▸ Material to process
(** What the handler cannot decide by itself. *)
Record Env : Type := MkEnv {
  (** the name [tempfile.mkdtemp] picks, or its error *)
  env_mkdtemp : filesystem → exn + string;
  (** one run of the extraction engine, given the number of earlier runs:
      the files it leaves behind and the exception it raises, if any *)
  env_extract_info : nat → string → pydict → filesystem → filesystem * option exn;
  (** [datetime.utcnow()] at a logical time *)
  env_utcnow : nat → datetime;
  (** the error of [db.session.commit()], if any *)
  env_commit_error : list DownloadHistory → option exn;
  (** the error of [send_file], if any *)
  env_send_file_error : filesystem → string → option exn;
  (** the operating-system error met while removing a tree, if any *)
  env_rmtree_error : filesystem → string → option exn }.

(** ** A state and exception monad *)

Definition M (A : Type) : Type := World → (exn + A) * World.

Definition ret {A} (a : A) : M A := λ w, (inr a, w).
Definition raise {A} (e : exn) : M A := λ w, (inl e, w).
Definition bind {A B} (m : M A) (k : A → M B) : M B :=
  λ w, match m w with
       | (inr a, w') => k a w'
       | (inl e, w') => (inl e, w')
       end.
Definition lift {A} (r : exn + A) : M A :=
  match r with inl e => raise e | inr a => ret a end.

Declare Scope py_scope.
Delimit Scope py_scope with py.
Notation "x <- m ;; k" := (bind m (λ x, k))
  (at level 100, m at next level, right associativity) : py_scope.
Notation "m ;;; k" := (bind m (λ _, k))
  (at level 100, right associativity) : py_scope.

(** [try: body except Exception as e: handler e] *)
Definition try_except {A} (body : M A) (handler : exn → M A) : M A :=
  λ w, match body w with
       | (inl e, w') => handler e w'
       | r => r
       end.

(** [try: body finally: final]: the final block always runs; what it raises
    replaces the outcome of the body. *)
Definition try_finally {A} (body : M A) (final : M unit) : M A :=
  λ w, match body w with
       | (r, w') =>
           match final w' with
           | (inl e, w'') => (inl e, w'')
           | (inr _, w'') => (r, w'')
           end
       end.

Definition emit (e : event) : M unit :=
  λ w, (inr (), MkWorld (fs w) (db w) (trace w ++ [e])).

(** ** Library calls *)

Definition is_extract (e : event) : bool :=
  match e with EvExtractInfo _ _ _ => true | _ => false end.

Definition engine_calls (tr : list event) : nat :=
  length (List.filter is_extract tr).

(** [tempfile.mkdtemp()]: a new, empty directory. *)
Definition mkdtemp (env : Env) : M string :=
  λ w, match env_mkdtemp env (fs w) with
       | inl e => (inl e, w)
       | inr tmp =>
           match fs w !! tmp with
           | Some _ =>
               (inl (Exn FileExistsError "No usable temporary directory name found"), w)
           | None =>
               (inr tmp, MkWorld (<[tmp := []]> (fs w)) (db w)
                                 (trace w ++ [EvMkdtemp tmp]))
           end
       end.

(** [with yt_dlp.YoutubeDL(opts) as ydl: ydl.extract_info(url, download=True)] *)
Definition extract_info (env : Env) (url : string) (opts : pydict) : M unit :=
  λ w, let '(fs', r) :=
         env_extract_info env (engine_calls (trace w)) url opts (fs w) in
       let w' := MkWorld fs' (db w) (trace w ++ [EvExtractInfo url opts r]) in
       match r with
       | Some e => (inl e, w')
       | None => (inr (), w')
       end.

(** [os.listdir(directory)] *)
Definition listdir (directory : string) : M (list string) :=
  λ w, let w' := MkWorld (fs w) (db w) (trace w ++ [EvListdir directory]) in
       match fs w !! directory with
       | Some entries => (inr entries, w')
       | None =>
           (inl (Exn FileNotFoundError
                   ("[Errno 2] No such file or directory: '" +:+ directory +:+ "'")),
            w')
       end.

(** [p] is [root] or lies below it. *)
Definition under (root p : string) : bool :=
  (String.eqb p root || startswith p (root +:+ "/"))%bool.

(** [shutil.rmtree(path, ignore_errors=...)] *)
Definition rmtree (env : Env) (path : string) (ignore_errors : bool) : M unit :=
  λ w, let tr := trace w ++ [EvRmtree path] in
       match env_rmtree_error env (fs w) path with
       | Some e =>
           if ignore_errors then (inr (), MkWorld (fs w) (db w) tr)
           else (inl e, MkWorld (fs w) (db w) tr)
       | None =>
           (inr (),
            MkWorld (filter (λ kv, ¬ under path kv.1) (fs w)) (db w) tr)
       end.

(** The objects added to a session and not yet flushed. *)
Definition session := list (string * string * string).

(** [db.session.add(DownloadHistory(url=..., file_format=..., quality=...))] *)
Definition session_add (s : session) (url file_format quality : string)
  : M session :=
  (emit (EvDbAdd url file_format quality) ;;;
   ret (s ++ [(url, file_format, quality)]))%py.

(** The flush: every pending object gets the next key and the default
    timestamp. *)
Definition flush (now : datetime) (s : session) (rows : list DownloadHistory)
  : list DownloadHistory :=
  fold_left
    (λ rows' '(url, file_format, quality),
       rows' ++ [Row (next_id rows') url file_format quality now])
    s rows.

(** [db.session.commit()] *)
Definition session_commit (env : Env) (s : session) : M unit :=
  λ w, let tr := trace w ++ [EvDbCommit] in
       match env_commit_error env (db w) with
       | Some e => (inl e, MkWorld (fs w) (db w) tr)
       | None =>
           (inr (),
            MkWorld (fs w) (flush (env_utcnow env (length (trace w))) s (db w)) tr)
       end.

Inductive body : Type :=
  | JsonError (msg : string)
  | JsonList (items : list pydict)
  | FileAttachment (path download_name : string).

(** [send_file(path, as_attachment=True, download_name=...)] *)
Definition send_file (env : Env) (path download_name : string) : M (body * nat) :=
  λ w, let w' := MkWorld (fs w) (db w) (trace w ++ [EvSendFile path download_name]) in
       match env_send_file_error env (fs w) path with
       | Some e => (inl e, w')
       | None => (inr (FileAttachment path download_name, 200), w')
       end.

(** ** download_single *)

(** The loop [for attempt in range(...)] around the engine. *)
Fixpoint retry_loop (env : Env) (url : string) (opts : pydict)
    (attempts : list nat) : M unit :=
  match attempts with
  | [] => ret ()
  | attempt :: rest =>
      λ w, match extract_info env url opts w with
           | (inr _, w') => (inr (), w')
           | (inl e, w') =>
               (emit (EvLog WARNING
                        ("Attempt " +:+ pretty (attempt + 1) +:+ " failed: "
                         +:+ exn_msg e)) ;;;
                if Nat.eqb attempt (MAX_DOWNLOAD_RETRIES - 1) then raise e
                else retry_loop env url opts rest)%py w'
           end
  end.

(** The test of the search loop. *)
Definition is_download (prefix file_format f : string) : bool :=
  (startswith f prefix && endswith (lower f) file_format)%bool.

(** The loop [for f in os.listdir(directory)]. *)
Fixpoint find_downloaded (directory prefix file_format : string)
    (entries : list string) : option string :=
  match entries with
  | [] => None
  | f :: rest =>
      if is_download prefix file_format f then Some (path_join directory f)
      else find_downloaded directory prefix file_format rest
  end.

(** The second half of [download_single]: find the downloaded file. *)
Definition find_file (file_format output_template : string) : M string :=
  (let directory := path_dirname output_template in
   let prefix := before_first_dot (path_basename output_template) in
   entries <- listdir directory ;;
   match find_downloaded directory prefix file_format entries with
   | Some p => ret p
   | None =>
       raise (Exn FileNotFoundError
                ("No ." +:+ file_format +:+ " found for " +:+ prefix))
   end)%py.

▸ Task to carry out
Which lines in the entries above contain "Fixpoint"? Pull each of them out.

▸ Exercise result
Fixpoint retry_loop (env : Env) (url : string) (opts : pydict)
Fixpoint find_downloaded (directory prefix file_format : string)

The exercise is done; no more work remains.